Submitted to: Journal of Biomaterials Science, Polymer Edition
Publication Type: Peer Reviewed Journal
Publication Acceptance Date: 11/2/2010
Publication Date: 2/1/2012
Citation: Gawish, S., Avci, H., Ramadan, A., Mosleh, S., Monticello, R., Breidt, F., Kotek, R. 2012. Properties of antibacterial polypropylene/nanometal composite fibers. Journal of Biomaterials Science, Polymer Edition. 23:43-61.

Interpretive Summary: The research was carried to determine how antimicrobial fibers for cloth can be constructed, and if antimicrobial compounds linked to fibers can effectively kill bacteria that come in contact with the fibers. Fibers were tested with disease causing bacteria that are commonly found in the environment. Bacterial cultures in water based suspensions were found to be reduced in cell numbers when exposed to the antimicrobial cloth, resulting in up to a 100 fold reduction in viable cells. The results indicate that antimicrobial compounds in fibers can potentially be effective in incorporated into cloth.

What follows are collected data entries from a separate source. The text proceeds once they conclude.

Lemma slice_copies {V A} as_slice slice (S : Struct V A) (copy : V -> HeapM V) :
  (forall vs, as_slice (slice vs) = Some vs) -> StructOk S -> deep_copies S copy ->
  deep_copies (slice_of as_slice S) (copy_slice as_slice slice copy).
Proof using Type.
  intros Hslice Hok Hcopy h [l|] a Hm; cbn in Hm.
  2:{ injection Hm as <-. exists None, h. split; [done|]. split; [done|apply apart_refl]. }
  apply fmap_Some in Hm as (as' & Hm & ->). apply bind_Some in Hm as (vs & Hl & Hm).
  destruct (elements_copies S copy Hok Hcopy h vs as' Hm) as (vs' & h1 & Hc & Hvs & Hap1).
  destruct (alloc_spec (slice vs') h1) as (l' & h2 & Ha & Hl' & Hap2).
  destruct (meaning_grow _ h1 h2 vs' as' (elements_ok S Hok) Hvs (proj1 Hap2)) as [Hvs2 Hr2].
  exists (Some l'), h2. split; [|split].
  - apply HeapM_bind_Some. exists vs, h. split; [unfold load; by rewrite Hl|].
    apply HeapM_bind_Some. exists vs', h1. split; [done|].
    apply HeapM_bind_Some. by exists l', h2.
  - cbn. rewrite Hl'; cbn. rewrite Hslice; cbn. cbn in Hvs2. by rewrite Hvs2.
  - cbn. rewrite Hl'; cbn. rewrite Hslice. cbn in Hr2. rewrite Hr2.
    apply (apart_perm _ _ (refs (elements S) h1 vs' ++ [l'])).
    + symmetry. apply Permutation_cons_append.
    + by apply (apart_trans _ h1).
Qed.

Lemma plain_copies {V} : deep_copies (plain (V:=V)) mret.
Proof using Type. intros h v a [= <-]. exists v, h. split; [done|]. split; [done|apply apart_refl]. Qed.

(** A pointer that may be nil, copied as [copy_time] does. *)
Lemma ptr_copies {A} (S : Struct loc A) (copy : loc -> HeapM loc) :
  deep_copies S copy ->
  deep_copies (ptr S)
    (fun o => match o with None => mret None | Some l => l' ← copy l; mret (Some l') end).
Proof using Type.
  intros Hcopy h [l|] a Hm; cbn in Hm.
  2:{ injection Hm as <-. exists None, h. split; [done|]. split; [done|apply apart_refl]. }
  apply fmap_Some in Hm as (t & Hm & ->).
  destruct (Hcopy h l t Hm) as (l' & h' & Hc & Ht & Hap).
  exists (Some l'), h'. split; [apply HeapM_bind_Some; eauto|]. split; [|done]. cbn. by rewrite Ht.
Qed.

(** The copy of a cell without references. *)
Lemma clone_copies {V} as_cell (cell : V -> Cell) :
  (forall v, as_cell (cell v) = Some v) ->
  deep_copies (behind as_cell plain) (fun l => v ← load as_cell l; alloc (cell v)).
Proof using Type.
  intros Hcell h l v Hm; cbn in Hm. apply bind_Some in Hm as (v' & Hl & [= ->]).
  destruct (alloc_spec (cell v) h) as (l' & h' & Ha & Hl' & Hap).
  exists l', h'. split; [|split].
  - apply HeapM_bind_Some. exists v, h. split; [unfold load; by rewrite Hl|done].
  - cbn. rewrite Hl'; cbn. by rewrite Hcell.
  - cbn. rewrite Hl'; cbn. by rewrite Hcell.
Qed.

Context `{!MetaLibOk meta_lib}.

Lemma status_ok : StructOk status_struct.
Proof using All.
  apply two_fields_ok; [apply ptr_ok, behind_ok, plain_ok|apply slice_of_ok, Condition_ok].
Qed.

Lemma satellite_ok : StructOk satellite_struct.
Proof using All. apply two_fields_ok; [apply ObjectMeta_ok|apply status_ok]. Qed.

Lemma list_ok : StructOk list_struct.
Proof using All. apply two_fields_ok; [apply ListMeta_ok|apply slice_of_ok, satellite_ok]. Qed.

Technical Abstract: Melt spinning of polypropylene fibers containing silver and zinc nanoparticles was investigated. The nanometals were generally uniformly dispersed in polypropylene, but aggregation of these materials was observed on fiber surface and in fiber cross-sections. The mechanical properties of the resulted composite fibers with low concentration of nanometal were comparable to those for the control PP yarns. Extruded composite fibers that contained 0.72% silver and 0.60% zinc nanoparticles had outstanding antibacterial efficacy as documented by the percentage count reduction growth of Escherichia coli and Staphylococcus aureus. Fibers containing silver particles had improved antistatic properties.